Ragazze in marcia, Save the Children denuncia gli abusi sulle giovani migranti africane
Layla Perroni – Città del Vaticano
Save the Children, l’organizzazione internazionale che da oltre cento anni lotta per garantire un futuro ai bambini e alle bambine a rischio, in collaborazione con il centro inglese Samuel Hall, ha pubblicato una ricerca dal titolo "Girls on the Move in North Africa”. È parte di una serie di indagini dal titolo “Girls on the Move” e si basa su interviste realizzate nel 2022 a 24 minori di sesso maschile e a 68 bambine, adolescenti e giovani donne di età compresa tra i 9 e i 24 anni, principalmente provenienti da Paesi dell'Africa sub-sahariana, dirette verso Libia, Tunisia e Marocco o che arrivano in Italia e Spagna. “Una intervistata su cinque ha subito o assistito a soprusi e vessazioni”, spiega Giovanna Di Benedetto, responsabile stampa di Save The Children, “l’obiettivo della ricerca è fotografare le esperienze delle ragazze migranti”.
I motivi del lungo viaggio, una storia di speranza
I risultati del report dimostrano che le ragioni della partenza di queste giovani africane sono spesso legate a conflitti, abusi, mancanza di prospettive di lavoro, dissidi familiari, obbligo a matrimoni forzati precoci. “Ricordo bene la storia di Rainatou (nome di fantasia usato per proteggere la privacy dell’intervistata). È una ragazza di 20 anni che oggi vive in Spagna. Lei ha detto di avere due sorelle, già partite tempo prima e di cui voleva seguire le orme, perché il padre, di indole violenta, la picchiava ripetutamente e voleva obbligarla a sposare un uomo anziano che già aveva tre mogli”, continua Di Benedetto. “Per evitare che fuggisse, il padre le ha bruciato i piedi, glieli ha marchiati con il ferro e con il fuoco”. Nonostante questo, Rainatou è riuscita ad allontanarsi dal suo villaggio. Tempo dopo, sola e senza un sostegno economico, è arrivata in Spagna.
I rischi dello spostamento
Numerosi i pericoli incontrati dalle giovani africane durante il lungo viaggio in e verso il Nord Africa, che assieme al Medio Oriente ospita la maggioranza dei minori migranti del continente. Oltre ad abusi di ogni tipo, vi è anche la detenzione forzata. Giovanna Di Benedetto racconta la storia di Noella (altro nome di fantasia), originaria della Costa D’Avorio, arrivata in Italia dopo varie peripezie. “È stata intercettata dalla guardia costiera libica che l’ha costretta a tornare indietro e l’ha imprigionata in un centro di reclusione. Bloccata lì, Noella ha subito terribili violenze: le hanno sbattuto la testa contro il muro, le mettevano i sacchetti di plastica in faccia con l’intenzione di provocare del male non solo fisico, ma anche psicologico”, spiega la responsabile stampa di Save The Children.
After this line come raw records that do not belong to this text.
(* ===== verification/Irq.v ===== *)
(** * Irq: interrupt lines and their handlers

    Models arch/i386/kernel/irq.c: the mask of the two interrupt controllers
    ([mask_irq], [unmask_irq], [enable_irq], [disable_irq]), the chains of
    handlers ([setup_x86_irq], [request_irq], [free_irq]), the dispatch of an
    interrupt ([do_IRQ], [do_fast_IRQ]) and the probing for an interrupt line
    ([probe_irq_on], [probe_irq_off]); and what the assembly entry points of
    include/asm-i386/irq.h do to the mask around it ([irq_enter], [irq_leave]).
    Built without [__SMP__].

    A handler is a number, 0 for NULL; so is a [dev_id].  A chain of
    [struct irqaction] linked by [next] is a list.  [pic_21] and [pic_A1] are
    the mask registers of the controllers behind ports 0x21 and 0xA1. *)

From stdpp Require Import strings.
From S2P Require Import Prelude.

(** ** Code *)

Definition SA_SHIRQ : Z := 0x04000000.
Definition SA_INTERRUPT : Z := 0x20000000.
Definition SA_SAMPLE_RANDOM : Z := 0x10000000.
Definition NR_IRQS : nat := 16.

Record irqaction := MkAction {
  handler : Z;
  act_flags : Z;
  mask : Z;
  act_name : string;
  dev_id : Z;
}.

(** The interrupt gate of a line. *)
Inductive gate := BadGate | SlowGate | FastGate.

#[global] Instance gate_eq_dec : EqDecision gate.
Proof. solve_decision. Defined.

(** What the dispatch does, in order. *)
Inductive irq_ev :=
| Call (h dev irq : Z)       (** a handler is called *)
| RandInit (irq : Z)         (** [rand_initialize_irq] *)
| RandAdd (irq : Z).         (** [add_interrupt_randomness] *)

Record irq_state := MkIrqs {
  irq_action : list (list irqaction);
  gates : list gate;
  cache_21 : Z;
  cache_A1 : Z;
  pic_21 : Z;
  pic_A1 : Z;
  interrupts : list Z;       (** [kstat.interrupts] *)
  irq_log : list irq_ev;
}.

#[global] Instance eta_irqs : Eta irq_state := λ x,
  MkIrqs (irq_action x) (gates x) (cache_21 x) (cache_A1 x) (pic_21 x) (pic_A1 x)
    (interrupts x) (irq_log x).

Definition chain (x : irq_state) (irq : Z) : list irqaction :=
  default [] (irq_action x !! Z.to_nat irq).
Il sostegno mirato come soluzione alle nuove difficoltà
La fine della lunga traversata non coincide con l’esaurirsi delle problematiche. Le giovani migranti una volta giunte a destinazione in uno dei Paesi del sud Europa incontrano vari ostacoli alla loro integrazione sociale come l'accesso ai servizi di base, sanitari e mentali e ai servizi di salute materna. La registrazione delle nascite nonché l'istruzione e l'alloggio rappresentano ulteriori sfide che, assieme alle barriere linguistiche, la sfiducia nei confronti delle autorità, la mancanza di documenti, rendono la realtà molto dura. “La ricerca nasce da una lacuna informativa circa le esperienze migratorie di queste giovani. C’è bisogno di un supporto mirato nei paesi d’arrivo per sviluppare approcci mirati, inclusivi e che tengano conto delle specificità di genere”, conclude Di Benedetto: “È necessario, quindi, un maggiore accesso alle informazioni migratorie sia per loro che per le loro famiglie. Questo processo deve avvenire prima della partenza in modo che esse possano prendere decisioni più consapevoli e adottare le misure per rendere il viaggio il più sicuro possibile. Inoltre è necessario che nei luoghi di transito vengano effettuati interventi urgenti per migliorare l'accesso ai servizi sociali”.